What you write must match exactly the lines from the one with "pose proof (wp_run _ _ _ _ Hwp Hg I) as Hr." through the last line of the material below.
── RECORD EXTRACTS ──
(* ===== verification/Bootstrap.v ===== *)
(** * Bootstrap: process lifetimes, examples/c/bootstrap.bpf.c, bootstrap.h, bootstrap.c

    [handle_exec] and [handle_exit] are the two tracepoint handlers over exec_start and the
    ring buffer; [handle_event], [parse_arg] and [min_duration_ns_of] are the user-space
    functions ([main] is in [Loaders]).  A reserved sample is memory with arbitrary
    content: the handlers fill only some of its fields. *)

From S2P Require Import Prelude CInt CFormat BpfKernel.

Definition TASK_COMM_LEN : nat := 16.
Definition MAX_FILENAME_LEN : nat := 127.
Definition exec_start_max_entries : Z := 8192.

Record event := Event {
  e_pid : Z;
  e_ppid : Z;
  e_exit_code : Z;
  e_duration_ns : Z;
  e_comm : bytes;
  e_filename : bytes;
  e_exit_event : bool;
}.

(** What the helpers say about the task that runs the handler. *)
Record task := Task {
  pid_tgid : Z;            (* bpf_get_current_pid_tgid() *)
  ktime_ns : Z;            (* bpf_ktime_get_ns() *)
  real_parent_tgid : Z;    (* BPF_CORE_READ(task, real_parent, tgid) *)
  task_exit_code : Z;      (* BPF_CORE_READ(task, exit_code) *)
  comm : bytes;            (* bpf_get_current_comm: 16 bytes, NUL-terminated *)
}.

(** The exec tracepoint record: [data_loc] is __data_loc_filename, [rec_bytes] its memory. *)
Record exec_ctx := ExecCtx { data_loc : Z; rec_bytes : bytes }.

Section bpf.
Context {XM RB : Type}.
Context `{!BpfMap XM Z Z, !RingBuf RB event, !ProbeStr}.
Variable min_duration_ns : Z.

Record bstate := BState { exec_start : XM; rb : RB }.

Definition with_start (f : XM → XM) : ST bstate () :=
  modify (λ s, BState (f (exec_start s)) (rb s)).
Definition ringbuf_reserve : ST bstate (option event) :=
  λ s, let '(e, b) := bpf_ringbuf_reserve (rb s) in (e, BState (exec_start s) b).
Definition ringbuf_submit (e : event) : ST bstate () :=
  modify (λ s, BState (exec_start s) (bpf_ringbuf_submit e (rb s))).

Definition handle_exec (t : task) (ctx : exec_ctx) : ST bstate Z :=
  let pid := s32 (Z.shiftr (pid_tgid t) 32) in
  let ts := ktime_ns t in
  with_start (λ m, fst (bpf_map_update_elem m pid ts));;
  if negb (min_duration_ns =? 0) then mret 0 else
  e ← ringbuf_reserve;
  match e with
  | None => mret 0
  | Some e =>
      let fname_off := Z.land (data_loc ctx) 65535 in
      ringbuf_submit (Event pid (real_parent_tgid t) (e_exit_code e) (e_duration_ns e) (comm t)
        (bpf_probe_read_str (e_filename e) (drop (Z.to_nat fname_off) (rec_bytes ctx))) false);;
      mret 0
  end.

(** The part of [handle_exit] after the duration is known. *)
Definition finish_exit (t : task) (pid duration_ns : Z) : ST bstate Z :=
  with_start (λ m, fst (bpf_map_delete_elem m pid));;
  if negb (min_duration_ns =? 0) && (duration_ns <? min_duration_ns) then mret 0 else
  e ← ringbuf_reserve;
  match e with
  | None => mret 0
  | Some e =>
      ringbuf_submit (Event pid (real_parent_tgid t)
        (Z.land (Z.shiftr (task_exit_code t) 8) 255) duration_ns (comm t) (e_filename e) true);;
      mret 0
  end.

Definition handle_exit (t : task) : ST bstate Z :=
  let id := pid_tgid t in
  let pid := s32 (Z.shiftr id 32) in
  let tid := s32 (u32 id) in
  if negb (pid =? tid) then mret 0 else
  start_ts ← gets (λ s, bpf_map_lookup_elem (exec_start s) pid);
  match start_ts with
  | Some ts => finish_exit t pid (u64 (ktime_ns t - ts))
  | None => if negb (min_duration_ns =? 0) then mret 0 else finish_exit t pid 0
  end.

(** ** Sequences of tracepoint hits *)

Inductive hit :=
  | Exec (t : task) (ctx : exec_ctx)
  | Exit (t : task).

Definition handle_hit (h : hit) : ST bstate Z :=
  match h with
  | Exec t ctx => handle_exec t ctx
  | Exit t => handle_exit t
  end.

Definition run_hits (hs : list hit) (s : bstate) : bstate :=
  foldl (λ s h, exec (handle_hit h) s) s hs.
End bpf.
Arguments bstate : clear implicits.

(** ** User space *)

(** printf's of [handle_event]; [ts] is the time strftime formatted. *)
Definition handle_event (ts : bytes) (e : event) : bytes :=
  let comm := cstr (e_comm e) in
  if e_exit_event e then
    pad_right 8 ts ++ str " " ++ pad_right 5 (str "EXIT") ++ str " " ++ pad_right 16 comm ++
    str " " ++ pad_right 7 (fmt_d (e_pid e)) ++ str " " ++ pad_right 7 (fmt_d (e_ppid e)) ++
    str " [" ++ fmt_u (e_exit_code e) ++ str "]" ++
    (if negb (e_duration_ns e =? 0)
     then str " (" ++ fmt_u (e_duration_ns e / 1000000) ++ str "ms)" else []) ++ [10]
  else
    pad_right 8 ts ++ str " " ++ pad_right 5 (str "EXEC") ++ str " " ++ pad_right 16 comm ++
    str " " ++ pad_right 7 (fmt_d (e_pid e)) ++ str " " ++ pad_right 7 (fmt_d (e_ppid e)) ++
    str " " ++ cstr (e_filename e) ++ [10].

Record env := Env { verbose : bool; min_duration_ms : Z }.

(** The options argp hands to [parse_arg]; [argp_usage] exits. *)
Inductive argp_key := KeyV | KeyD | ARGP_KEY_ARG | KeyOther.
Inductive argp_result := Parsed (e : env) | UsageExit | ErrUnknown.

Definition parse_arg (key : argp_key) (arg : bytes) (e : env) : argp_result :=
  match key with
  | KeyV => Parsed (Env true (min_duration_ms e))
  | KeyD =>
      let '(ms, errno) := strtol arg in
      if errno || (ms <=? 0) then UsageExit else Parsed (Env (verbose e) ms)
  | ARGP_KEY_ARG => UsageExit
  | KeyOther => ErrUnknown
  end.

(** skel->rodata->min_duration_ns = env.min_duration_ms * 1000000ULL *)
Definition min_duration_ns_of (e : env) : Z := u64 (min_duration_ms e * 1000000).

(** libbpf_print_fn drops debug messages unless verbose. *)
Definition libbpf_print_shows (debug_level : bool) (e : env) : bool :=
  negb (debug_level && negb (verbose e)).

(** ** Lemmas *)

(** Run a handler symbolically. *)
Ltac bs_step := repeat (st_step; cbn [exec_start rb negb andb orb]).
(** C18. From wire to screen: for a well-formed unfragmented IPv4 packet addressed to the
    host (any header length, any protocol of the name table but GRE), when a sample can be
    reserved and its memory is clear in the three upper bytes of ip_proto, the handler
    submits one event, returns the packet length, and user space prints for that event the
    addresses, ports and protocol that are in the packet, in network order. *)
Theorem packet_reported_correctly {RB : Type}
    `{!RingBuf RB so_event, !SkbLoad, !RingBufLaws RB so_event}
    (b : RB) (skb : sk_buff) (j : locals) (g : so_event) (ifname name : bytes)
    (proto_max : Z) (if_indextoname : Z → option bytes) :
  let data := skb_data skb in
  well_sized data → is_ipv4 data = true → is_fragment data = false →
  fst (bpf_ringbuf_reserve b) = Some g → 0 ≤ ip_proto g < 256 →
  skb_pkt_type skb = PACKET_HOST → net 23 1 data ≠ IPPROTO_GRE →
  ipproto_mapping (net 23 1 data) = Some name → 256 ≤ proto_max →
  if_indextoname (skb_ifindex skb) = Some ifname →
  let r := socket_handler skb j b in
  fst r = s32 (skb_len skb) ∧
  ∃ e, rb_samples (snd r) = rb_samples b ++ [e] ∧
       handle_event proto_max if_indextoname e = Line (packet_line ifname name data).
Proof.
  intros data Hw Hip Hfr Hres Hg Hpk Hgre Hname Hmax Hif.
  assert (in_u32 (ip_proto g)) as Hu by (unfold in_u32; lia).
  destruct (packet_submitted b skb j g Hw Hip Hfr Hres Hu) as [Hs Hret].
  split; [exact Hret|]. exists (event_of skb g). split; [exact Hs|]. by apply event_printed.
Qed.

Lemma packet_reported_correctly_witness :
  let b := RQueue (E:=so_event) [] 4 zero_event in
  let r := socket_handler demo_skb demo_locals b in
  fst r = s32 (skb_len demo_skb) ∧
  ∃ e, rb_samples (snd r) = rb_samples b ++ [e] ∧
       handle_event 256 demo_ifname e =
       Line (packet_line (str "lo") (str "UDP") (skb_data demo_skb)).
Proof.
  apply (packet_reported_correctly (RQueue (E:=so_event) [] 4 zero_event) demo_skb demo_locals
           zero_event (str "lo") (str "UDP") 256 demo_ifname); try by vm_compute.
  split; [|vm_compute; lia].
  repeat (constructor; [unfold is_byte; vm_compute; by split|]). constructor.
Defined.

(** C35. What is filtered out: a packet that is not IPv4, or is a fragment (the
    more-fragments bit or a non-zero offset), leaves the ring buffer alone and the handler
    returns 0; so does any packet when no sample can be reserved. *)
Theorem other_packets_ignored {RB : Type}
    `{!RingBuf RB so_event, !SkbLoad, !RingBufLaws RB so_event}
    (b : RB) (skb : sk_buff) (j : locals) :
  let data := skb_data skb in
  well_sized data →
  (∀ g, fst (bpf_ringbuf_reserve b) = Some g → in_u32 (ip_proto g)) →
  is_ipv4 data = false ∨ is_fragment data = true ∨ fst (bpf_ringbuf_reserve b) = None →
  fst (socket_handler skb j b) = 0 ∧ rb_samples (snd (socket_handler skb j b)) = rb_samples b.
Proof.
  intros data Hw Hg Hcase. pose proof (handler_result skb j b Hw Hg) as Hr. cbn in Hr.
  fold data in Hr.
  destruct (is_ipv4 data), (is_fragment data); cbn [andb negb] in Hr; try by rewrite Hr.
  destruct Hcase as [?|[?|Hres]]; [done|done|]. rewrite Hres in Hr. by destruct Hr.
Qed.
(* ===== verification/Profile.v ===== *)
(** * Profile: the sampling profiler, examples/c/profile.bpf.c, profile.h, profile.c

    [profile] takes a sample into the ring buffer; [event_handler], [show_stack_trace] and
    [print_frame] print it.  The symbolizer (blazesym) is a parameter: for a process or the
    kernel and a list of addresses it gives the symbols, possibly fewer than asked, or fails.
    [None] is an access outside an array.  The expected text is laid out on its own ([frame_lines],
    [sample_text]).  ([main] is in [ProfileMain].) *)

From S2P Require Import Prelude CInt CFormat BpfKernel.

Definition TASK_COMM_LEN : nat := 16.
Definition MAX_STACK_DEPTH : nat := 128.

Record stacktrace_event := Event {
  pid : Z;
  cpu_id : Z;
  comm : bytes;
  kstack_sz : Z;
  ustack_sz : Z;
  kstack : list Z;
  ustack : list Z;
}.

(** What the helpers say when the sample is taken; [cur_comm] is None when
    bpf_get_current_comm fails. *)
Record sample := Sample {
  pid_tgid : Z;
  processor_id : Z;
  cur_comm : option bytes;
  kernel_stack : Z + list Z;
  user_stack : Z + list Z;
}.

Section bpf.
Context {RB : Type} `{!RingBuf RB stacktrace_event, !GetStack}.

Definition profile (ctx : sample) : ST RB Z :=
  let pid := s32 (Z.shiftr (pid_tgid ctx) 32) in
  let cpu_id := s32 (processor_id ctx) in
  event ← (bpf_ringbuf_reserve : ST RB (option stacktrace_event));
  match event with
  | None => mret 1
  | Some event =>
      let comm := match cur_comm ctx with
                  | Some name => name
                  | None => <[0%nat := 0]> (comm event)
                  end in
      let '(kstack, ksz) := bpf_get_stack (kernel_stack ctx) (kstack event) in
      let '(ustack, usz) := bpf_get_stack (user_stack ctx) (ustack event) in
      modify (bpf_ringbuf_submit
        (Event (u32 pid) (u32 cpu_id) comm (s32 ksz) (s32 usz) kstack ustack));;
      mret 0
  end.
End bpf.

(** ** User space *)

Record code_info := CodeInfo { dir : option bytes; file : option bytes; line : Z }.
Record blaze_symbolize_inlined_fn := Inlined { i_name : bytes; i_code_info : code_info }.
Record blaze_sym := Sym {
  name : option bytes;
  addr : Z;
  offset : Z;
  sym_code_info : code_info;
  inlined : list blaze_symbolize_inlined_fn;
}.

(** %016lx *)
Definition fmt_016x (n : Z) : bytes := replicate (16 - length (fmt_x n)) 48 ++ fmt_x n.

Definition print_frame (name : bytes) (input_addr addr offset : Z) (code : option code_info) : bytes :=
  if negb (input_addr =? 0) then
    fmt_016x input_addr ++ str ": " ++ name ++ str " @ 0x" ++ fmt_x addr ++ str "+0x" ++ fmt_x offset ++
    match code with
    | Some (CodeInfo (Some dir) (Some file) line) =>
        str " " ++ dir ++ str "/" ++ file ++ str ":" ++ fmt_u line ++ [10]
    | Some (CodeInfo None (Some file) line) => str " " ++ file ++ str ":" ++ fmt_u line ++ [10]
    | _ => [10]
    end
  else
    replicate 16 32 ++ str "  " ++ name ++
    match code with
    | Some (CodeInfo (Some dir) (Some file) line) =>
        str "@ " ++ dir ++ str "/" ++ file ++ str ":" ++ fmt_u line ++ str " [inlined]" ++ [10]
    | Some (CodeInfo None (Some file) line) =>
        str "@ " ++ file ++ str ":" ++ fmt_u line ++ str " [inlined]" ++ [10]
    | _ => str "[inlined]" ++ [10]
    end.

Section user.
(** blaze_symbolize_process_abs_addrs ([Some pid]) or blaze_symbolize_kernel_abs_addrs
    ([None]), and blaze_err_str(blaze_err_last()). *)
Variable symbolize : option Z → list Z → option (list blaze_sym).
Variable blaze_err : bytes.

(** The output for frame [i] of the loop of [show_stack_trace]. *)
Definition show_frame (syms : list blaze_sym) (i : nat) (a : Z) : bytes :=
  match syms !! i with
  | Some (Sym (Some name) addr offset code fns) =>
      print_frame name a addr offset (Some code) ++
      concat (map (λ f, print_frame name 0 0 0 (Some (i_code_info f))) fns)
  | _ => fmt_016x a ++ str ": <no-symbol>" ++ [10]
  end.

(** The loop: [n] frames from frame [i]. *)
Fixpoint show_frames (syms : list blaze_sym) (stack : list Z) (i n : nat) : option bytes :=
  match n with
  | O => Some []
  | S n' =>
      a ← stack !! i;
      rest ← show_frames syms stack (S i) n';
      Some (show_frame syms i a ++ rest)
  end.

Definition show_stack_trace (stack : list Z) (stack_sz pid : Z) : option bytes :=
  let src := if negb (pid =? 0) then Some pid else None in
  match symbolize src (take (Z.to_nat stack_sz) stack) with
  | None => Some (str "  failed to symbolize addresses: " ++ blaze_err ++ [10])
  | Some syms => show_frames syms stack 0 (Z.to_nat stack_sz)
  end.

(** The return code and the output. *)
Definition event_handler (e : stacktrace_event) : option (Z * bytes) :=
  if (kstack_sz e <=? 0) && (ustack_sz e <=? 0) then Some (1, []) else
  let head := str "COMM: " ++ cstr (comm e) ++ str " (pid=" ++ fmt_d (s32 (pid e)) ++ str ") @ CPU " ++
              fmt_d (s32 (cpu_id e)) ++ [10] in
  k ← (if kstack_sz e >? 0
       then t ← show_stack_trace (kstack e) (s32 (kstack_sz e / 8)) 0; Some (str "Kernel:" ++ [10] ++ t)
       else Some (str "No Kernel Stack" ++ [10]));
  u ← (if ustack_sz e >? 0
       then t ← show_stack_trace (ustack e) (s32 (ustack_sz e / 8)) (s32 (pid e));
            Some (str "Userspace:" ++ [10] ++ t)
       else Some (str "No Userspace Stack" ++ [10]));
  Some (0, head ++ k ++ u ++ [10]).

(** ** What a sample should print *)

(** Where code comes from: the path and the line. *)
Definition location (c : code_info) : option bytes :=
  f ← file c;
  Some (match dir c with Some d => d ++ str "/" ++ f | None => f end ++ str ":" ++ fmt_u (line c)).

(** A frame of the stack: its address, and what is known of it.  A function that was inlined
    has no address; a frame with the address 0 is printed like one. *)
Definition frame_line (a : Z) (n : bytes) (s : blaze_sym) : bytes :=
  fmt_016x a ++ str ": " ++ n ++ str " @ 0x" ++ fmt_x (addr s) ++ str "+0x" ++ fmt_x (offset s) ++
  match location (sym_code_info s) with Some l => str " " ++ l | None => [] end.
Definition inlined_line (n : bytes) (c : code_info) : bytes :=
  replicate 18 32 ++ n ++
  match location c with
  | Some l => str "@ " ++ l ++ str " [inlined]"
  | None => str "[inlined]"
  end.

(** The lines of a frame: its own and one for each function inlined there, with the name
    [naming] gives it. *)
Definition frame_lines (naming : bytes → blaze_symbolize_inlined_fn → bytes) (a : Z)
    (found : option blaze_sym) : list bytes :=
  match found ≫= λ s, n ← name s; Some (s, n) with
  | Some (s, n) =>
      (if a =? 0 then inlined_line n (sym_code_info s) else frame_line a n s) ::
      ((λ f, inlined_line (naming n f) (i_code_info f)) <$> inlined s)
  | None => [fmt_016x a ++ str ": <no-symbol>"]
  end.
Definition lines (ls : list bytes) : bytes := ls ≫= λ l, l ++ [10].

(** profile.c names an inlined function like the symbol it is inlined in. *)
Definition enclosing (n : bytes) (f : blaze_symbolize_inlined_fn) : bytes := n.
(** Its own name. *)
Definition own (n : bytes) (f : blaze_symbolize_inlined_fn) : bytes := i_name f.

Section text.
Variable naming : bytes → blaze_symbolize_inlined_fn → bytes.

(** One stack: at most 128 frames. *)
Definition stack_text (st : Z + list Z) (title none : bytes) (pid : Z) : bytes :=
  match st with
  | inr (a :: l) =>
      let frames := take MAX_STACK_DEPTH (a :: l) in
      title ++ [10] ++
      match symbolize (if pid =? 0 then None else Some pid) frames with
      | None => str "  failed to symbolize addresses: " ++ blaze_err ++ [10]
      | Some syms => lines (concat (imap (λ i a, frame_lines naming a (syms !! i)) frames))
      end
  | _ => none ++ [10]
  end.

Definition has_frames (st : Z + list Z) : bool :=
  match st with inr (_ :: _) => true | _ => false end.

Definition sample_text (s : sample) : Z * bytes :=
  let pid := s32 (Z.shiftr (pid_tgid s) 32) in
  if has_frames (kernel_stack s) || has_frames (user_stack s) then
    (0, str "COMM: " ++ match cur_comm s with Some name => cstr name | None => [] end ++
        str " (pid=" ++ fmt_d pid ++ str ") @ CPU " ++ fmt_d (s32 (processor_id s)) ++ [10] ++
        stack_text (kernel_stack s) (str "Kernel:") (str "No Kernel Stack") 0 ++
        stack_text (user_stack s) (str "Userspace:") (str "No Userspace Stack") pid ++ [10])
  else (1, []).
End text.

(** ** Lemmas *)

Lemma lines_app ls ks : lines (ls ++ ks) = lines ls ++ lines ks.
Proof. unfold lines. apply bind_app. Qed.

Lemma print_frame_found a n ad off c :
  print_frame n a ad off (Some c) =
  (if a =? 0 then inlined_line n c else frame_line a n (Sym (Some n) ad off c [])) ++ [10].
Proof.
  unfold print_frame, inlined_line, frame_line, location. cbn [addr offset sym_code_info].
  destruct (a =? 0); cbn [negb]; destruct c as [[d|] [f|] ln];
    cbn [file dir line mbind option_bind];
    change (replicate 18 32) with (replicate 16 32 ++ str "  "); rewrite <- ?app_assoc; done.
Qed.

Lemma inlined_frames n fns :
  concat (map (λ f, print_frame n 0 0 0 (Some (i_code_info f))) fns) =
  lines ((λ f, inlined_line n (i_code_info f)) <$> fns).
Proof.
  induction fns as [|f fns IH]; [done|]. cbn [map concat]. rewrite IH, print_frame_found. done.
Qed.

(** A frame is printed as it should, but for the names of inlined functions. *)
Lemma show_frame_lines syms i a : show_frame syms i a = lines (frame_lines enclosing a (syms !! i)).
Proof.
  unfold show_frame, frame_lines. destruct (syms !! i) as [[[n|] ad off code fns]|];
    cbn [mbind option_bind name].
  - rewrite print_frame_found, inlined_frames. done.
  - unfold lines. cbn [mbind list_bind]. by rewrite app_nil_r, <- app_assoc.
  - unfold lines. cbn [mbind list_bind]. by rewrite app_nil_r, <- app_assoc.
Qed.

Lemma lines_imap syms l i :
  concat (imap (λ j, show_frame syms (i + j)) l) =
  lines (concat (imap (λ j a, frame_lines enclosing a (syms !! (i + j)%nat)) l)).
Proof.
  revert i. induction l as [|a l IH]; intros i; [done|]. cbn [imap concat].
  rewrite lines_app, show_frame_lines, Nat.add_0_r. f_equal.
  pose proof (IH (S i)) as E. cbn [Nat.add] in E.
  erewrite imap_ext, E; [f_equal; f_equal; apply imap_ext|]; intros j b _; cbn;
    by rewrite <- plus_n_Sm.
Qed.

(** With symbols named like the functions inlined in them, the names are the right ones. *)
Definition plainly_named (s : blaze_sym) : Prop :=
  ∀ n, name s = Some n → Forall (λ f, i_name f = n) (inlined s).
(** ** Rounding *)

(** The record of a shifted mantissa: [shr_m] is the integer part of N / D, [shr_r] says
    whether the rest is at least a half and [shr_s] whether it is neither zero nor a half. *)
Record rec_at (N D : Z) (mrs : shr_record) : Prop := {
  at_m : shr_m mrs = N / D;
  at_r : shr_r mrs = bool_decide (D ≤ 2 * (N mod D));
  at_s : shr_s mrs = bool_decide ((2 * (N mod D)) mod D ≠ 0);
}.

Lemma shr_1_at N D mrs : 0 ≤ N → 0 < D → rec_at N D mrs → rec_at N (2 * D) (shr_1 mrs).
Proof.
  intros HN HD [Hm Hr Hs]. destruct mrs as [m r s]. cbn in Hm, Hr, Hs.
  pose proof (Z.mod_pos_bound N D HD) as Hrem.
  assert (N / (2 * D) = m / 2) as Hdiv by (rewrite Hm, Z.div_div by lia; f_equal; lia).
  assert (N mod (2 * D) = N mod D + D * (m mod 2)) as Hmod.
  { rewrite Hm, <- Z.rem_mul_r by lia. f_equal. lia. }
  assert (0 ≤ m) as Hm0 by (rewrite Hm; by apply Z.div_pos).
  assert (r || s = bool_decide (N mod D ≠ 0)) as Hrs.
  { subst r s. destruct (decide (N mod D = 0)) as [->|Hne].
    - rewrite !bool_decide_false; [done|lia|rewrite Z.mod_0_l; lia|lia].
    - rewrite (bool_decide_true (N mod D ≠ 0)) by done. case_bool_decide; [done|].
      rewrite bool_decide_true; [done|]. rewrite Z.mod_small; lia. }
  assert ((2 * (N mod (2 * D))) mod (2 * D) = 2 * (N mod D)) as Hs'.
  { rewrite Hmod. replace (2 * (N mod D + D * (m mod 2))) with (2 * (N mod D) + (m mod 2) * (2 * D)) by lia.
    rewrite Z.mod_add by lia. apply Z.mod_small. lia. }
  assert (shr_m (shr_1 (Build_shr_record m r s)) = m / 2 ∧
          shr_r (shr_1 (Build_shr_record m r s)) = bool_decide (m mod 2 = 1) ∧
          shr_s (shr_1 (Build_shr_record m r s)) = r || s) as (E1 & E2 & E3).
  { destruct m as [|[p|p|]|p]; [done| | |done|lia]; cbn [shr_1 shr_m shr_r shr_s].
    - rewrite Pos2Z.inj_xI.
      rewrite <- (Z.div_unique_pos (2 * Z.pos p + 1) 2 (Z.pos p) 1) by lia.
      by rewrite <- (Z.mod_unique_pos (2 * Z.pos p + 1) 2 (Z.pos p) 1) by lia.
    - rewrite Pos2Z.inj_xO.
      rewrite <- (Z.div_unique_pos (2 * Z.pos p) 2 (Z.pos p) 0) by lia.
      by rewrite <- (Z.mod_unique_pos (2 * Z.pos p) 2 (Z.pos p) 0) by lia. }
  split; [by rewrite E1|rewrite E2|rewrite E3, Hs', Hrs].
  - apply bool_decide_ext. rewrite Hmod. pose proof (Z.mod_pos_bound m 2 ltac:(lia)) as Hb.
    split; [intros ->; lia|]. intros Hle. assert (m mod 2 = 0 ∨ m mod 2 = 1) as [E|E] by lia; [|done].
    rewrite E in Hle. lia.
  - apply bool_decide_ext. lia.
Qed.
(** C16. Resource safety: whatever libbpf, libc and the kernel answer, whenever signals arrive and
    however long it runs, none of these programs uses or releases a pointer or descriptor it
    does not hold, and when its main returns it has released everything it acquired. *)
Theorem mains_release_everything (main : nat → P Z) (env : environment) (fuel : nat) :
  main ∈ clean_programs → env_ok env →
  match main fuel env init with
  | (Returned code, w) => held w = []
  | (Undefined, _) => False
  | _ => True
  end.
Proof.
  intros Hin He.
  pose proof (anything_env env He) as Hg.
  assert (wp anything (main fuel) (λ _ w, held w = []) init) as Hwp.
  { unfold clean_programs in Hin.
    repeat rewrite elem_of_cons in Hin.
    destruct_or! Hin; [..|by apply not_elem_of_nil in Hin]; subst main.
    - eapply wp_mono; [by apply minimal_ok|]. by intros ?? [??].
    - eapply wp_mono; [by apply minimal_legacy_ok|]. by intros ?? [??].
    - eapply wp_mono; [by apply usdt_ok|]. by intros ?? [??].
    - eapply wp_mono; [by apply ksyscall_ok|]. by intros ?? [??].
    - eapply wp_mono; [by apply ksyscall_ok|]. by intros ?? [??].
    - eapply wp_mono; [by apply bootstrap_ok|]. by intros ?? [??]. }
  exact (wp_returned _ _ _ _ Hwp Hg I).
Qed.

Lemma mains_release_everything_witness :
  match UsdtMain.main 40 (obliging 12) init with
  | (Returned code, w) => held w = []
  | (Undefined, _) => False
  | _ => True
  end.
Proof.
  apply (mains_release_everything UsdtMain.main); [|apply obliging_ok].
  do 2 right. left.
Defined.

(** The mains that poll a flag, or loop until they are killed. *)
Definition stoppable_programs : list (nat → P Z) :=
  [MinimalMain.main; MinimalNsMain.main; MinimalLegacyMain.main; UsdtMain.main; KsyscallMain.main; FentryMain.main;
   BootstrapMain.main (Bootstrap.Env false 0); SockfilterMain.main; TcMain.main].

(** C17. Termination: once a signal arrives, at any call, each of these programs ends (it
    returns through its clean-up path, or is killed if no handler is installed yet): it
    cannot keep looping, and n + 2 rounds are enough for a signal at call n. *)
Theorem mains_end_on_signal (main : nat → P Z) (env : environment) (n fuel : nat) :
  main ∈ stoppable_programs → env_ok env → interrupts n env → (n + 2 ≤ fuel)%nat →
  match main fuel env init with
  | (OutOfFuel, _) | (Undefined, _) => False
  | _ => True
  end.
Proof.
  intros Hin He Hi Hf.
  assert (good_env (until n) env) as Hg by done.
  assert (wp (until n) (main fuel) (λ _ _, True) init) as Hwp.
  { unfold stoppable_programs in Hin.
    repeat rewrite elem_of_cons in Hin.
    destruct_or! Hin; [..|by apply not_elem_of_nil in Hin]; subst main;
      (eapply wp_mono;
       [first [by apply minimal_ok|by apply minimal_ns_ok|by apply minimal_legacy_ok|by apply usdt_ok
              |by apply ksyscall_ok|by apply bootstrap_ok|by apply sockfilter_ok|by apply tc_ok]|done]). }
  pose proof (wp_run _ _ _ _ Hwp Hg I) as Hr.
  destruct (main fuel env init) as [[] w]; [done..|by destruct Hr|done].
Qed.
───
**SOLUTION TO THIS EXERCISE:**
  pose proof (wp_run _ _ _ _ Hwp Hg I) as Hr.
  destruct (main fuel env init) as [[] w]; [done..|by destruct Hr|done].
Qed.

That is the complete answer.